[What to produce]
The entries below contain a line with "let next := match s with Grpc => CleanupServer" and a line with "(** ** What the start calls *)". Retype exactly everything from the first down to the second, both included, and nothing else.
◆ ◆ ◆
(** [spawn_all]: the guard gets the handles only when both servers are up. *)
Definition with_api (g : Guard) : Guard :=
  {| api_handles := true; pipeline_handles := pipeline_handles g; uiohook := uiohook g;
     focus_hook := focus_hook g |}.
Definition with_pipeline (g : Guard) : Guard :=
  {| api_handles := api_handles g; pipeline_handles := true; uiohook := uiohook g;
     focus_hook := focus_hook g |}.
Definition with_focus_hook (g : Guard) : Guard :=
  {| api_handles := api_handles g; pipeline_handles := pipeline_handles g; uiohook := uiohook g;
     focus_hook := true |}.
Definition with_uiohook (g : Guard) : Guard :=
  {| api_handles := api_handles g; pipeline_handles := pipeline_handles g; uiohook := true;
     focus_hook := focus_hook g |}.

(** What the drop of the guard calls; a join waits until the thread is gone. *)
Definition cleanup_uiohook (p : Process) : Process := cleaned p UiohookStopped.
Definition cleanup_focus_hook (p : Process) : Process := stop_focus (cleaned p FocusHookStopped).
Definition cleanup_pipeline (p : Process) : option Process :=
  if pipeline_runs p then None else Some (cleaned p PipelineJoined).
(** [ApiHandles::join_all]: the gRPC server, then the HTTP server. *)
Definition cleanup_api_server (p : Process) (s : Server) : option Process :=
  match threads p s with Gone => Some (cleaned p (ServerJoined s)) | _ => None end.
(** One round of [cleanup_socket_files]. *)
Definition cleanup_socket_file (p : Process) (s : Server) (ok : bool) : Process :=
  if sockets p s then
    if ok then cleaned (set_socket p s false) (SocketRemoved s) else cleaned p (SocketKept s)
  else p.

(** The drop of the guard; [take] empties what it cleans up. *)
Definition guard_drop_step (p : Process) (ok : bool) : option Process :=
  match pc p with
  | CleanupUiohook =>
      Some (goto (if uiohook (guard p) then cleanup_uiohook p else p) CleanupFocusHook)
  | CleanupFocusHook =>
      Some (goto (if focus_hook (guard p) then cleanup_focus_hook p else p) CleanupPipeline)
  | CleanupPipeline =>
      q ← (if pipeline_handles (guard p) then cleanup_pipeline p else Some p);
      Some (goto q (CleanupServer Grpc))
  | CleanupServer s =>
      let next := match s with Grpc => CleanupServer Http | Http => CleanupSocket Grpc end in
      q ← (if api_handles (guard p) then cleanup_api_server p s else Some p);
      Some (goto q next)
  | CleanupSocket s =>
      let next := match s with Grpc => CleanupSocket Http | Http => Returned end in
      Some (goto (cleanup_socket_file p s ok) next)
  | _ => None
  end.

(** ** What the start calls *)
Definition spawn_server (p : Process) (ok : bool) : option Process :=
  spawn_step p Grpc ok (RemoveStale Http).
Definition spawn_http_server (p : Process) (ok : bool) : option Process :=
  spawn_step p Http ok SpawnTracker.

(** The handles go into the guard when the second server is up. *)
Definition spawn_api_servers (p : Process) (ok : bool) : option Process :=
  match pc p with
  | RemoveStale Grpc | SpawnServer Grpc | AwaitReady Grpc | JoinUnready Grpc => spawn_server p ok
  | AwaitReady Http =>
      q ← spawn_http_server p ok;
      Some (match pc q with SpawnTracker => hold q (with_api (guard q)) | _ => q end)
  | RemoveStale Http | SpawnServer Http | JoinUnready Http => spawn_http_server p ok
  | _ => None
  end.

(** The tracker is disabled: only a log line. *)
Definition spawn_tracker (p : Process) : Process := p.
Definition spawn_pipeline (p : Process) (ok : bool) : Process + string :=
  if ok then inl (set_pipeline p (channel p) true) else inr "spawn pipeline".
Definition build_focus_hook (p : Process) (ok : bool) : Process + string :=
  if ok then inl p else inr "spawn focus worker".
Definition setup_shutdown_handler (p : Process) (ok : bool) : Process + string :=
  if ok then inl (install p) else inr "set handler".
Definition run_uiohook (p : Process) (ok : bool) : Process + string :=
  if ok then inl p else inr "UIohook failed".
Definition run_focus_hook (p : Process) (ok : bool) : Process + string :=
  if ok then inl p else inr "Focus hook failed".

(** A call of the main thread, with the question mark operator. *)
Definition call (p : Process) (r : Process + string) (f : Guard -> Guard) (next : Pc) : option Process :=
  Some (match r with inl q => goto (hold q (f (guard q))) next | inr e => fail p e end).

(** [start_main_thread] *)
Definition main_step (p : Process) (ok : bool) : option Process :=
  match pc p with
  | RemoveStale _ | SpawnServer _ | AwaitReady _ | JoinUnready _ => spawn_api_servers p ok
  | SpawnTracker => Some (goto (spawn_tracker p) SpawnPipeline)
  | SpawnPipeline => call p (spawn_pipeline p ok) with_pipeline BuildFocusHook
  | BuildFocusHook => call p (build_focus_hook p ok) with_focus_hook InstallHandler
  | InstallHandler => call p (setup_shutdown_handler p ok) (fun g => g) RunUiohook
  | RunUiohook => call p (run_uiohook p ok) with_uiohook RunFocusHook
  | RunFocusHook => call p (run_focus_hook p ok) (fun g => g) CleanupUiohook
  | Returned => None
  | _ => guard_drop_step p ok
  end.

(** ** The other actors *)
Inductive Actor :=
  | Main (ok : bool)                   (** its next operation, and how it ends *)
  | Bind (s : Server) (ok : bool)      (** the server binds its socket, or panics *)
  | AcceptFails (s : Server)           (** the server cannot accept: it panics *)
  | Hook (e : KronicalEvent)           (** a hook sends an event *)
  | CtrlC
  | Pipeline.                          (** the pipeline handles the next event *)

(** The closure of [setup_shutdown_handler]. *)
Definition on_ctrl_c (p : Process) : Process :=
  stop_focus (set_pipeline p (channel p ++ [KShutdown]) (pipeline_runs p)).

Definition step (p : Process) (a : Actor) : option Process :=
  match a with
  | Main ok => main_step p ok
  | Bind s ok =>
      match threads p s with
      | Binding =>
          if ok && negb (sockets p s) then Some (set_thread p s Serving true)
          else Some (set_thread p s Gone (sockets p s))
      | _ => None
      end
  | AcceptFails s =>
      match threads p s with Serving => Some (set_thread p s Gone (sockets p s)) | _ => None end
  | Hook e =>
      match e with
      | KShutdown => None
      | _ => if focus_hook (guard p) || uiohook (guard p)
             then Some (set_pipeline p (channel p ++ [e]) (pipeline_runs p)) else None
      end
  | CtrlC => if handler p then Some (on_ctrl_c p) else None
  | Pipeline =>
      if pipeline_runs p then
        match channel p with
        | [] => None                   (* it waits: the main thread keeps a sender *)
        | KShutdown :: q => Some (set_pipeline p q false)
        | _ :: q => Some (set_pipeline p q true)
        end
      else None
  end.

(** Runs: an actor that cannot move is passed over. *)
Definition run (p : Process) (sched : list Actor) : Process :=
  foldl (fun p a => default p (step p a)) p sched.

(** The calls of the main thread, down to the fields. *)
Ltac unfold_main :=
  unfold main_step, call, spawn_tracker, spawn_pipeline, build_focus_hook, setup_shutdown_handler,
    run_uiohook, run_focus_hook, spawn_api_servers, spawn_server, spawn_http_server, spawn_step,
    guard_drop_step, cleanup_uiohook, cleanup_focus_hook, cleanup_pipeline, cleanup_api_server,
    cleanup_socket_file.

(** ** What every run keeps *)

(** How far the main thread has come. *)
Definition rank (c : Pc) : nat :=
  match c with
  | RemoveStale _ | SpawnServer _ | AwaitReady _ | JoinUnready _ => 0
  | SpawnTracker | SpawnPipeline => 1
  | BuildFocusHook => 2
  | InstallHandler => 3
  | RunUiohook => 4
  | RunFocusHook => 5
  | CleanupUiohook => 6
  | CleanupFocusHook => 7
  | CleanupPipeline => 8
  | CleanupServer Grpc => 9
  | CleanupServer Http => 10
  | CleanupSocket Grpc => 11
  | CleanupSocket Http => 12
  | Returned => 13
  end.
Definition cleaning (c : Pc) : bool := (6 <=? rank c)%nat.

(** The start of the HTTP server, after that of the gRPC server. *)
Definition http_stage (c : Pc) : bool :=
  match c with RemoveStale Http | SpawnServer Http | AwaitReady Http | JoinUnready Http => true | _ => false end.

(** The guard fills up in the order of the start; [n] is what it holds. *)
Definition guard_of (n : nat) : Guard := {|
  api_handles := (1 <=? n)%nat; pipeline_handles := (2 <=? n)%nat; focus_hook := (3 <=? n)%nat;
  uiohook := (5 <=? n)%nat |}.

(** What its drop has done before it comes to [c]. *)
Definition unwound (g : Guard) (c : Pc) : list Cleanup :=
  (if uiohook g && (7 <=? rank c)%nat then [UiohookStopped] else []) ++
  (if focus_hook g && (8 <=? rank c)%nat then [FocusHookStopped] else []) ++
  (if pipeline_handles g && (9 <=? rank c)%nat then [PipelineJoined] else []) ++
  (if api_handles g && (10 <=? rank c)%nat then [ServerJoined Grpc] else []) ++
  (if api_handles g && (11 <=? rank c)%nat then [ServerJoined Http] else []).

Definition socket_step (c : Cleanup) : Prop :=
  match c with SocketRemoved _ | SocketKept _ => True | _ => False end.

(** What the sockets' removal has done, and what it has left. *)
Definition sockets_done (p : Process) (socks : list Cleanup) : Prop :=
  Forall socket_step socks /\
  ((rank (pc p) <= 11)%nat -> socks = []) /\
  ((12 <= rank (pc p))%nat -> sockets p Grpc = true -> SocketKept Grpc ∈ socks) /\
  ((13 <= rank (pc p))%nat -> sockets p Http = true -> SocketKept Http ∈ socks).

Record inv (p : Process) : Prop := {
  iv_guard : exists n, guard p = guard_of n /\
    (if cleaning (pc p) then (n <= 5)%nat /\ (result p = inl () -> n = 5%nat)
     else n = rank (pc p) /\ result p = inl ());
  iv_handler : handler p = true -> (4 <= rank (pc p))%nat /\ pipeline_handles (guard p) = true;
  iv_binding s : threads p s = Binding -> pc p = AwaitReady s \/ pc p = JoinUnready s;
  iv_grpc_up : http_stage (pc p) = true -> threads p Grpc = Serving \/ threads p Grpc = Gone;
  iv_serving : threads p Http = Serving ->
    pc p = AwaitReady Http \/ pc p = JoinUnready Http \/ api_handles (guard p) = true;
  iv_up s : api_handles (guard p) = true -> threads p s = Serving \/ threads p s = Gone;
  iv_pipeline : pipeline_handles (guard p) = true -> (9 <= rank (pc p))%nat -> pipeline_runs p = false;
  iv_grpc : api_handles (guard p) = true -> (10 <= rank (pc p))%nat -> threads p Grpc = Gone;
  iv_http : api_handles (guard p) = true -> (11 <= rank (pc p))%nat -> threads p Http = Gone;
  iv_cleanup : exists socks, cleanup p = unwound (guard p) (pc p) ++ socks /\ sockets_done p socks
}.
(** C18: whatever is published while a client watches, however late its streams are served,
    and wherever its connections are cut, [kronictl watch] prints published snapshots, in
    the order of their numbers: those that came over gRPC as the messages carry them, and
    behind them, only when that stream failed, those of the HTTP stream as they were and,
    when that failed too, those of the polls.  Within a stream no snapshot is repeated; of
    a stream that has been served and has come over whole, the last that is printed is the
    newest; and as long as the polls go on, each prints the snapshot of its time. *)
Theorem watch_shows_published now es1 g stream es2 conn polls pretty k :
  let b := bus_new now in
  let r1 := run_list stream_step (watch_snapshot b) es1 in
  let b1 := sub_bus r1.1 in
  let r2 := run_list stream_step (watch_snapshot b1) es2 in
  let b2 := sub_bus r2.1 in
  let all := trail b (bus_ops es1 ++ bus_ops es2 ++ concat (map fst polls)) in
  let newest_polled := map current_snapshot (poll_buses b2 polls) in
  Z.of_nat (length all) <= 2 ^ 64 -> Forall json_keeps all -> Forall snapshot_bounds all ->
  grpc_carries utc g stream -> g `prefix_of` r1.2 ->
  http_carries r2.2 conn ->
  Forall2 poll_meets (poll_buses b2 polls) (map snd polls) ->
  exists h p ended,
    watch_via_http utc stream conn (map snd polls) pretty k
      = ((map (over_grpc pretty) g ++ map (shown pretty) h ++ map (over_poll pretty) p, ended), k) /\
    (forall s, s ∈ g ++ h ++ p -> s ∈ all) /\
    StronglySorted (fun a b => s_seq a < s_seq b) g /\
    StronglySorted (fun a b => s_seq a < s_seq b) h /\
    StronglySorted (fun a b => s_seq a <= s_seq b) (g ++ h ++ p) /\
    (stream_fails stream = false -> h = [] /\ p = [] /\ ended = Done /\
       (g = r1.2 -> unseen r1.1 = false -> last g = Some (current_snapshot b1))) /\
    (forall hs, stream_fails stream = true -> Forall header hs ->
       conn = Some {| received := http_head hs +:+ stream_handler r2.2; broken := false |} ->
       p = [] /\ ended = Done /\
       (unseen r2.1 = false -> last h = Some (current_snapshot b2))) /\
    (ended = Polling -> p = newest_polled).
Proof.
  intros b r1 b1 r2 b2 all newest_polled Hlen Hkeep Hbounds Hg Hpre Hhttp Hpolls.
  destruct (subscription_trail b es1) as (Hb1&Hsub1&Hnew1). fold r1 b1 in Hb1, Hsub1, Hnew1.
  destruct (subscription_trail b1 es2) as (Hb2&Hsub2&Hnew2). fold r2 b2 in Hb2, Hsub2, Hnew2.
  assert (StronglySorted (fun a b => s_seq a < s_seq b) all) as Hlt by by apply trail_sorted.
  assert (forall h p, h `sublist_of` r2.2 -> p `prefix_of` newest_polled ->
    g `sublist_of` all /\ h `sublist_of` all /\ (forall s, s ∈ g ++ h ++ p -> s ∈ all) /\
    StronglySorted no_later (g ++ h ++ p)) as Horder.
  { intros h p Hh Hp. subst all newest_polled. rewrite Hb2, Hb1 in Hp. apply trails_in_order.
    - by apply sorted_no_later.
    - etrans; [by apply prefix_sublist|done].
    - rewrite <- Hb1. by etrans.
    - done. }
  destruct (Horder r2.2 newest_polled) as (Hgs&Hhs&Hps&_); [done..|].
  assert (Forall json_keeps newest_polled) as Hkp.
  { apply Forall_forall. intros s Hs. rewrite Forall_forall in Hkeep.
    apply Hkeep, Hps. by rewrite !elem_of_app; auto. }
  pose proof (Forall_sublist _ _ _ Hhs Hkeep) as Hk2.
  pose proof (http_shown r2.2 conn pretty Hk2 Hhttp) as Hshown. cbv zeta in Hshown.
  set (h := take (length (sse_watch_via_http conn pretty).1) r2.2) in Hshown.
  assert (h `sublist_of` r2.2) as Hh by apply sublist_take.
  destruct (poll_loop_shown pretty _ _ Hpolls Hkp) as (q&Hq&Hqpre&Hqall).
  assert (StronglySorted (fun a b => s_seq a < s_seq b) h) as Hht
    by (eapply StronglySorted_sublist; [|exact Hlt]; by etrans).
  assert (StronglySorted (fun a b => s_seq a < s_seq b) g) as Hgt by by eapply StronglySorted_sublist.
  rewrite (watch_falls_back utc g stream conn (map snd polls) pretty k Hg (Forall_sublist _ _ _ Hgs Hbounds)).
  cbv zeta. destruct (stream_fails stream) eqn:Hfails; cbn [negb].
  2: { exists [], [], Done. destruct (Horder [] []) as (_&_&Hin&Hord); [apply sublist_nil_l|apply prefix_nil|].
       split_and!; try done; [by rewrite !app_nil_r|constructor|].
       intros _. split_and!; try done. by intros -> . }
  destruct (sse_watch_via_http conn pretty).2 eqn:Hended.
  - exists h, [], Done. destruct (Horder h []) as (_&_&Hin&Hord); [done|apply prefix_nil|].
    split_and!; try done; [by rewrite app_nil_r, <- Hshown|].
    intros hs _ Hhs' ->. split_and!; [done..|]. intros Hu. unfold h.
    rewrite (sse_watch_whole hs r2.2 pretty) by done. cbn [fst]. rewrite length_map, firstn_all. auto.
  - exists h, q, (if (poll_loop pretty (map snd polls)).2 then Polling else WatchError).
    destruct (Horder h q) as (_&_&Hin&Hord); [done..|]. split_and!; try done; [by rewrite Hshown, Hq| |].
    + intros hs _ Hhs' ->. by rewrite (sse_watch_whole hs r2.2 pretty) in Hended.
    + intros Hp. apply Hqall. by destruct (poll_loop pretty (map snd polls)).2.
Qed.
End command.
◆ ◆ ◆
[Answer space]
      let next := match s with Grpc => CleanupServer Http | Http => CleanupSocket Grpc end in
      q ← (if api_handles (guard p) then cleanup_api_server p s else Some p);
      Some (goto q next)
  | CleanupSocket s =>
      let next := match s with Grpc => CleanupSocket Http | Http => Returned end in
      Some (goto (cleanup_socket_file p s ok) next)
  | _ => None
  end.

(** ** What the start calls *)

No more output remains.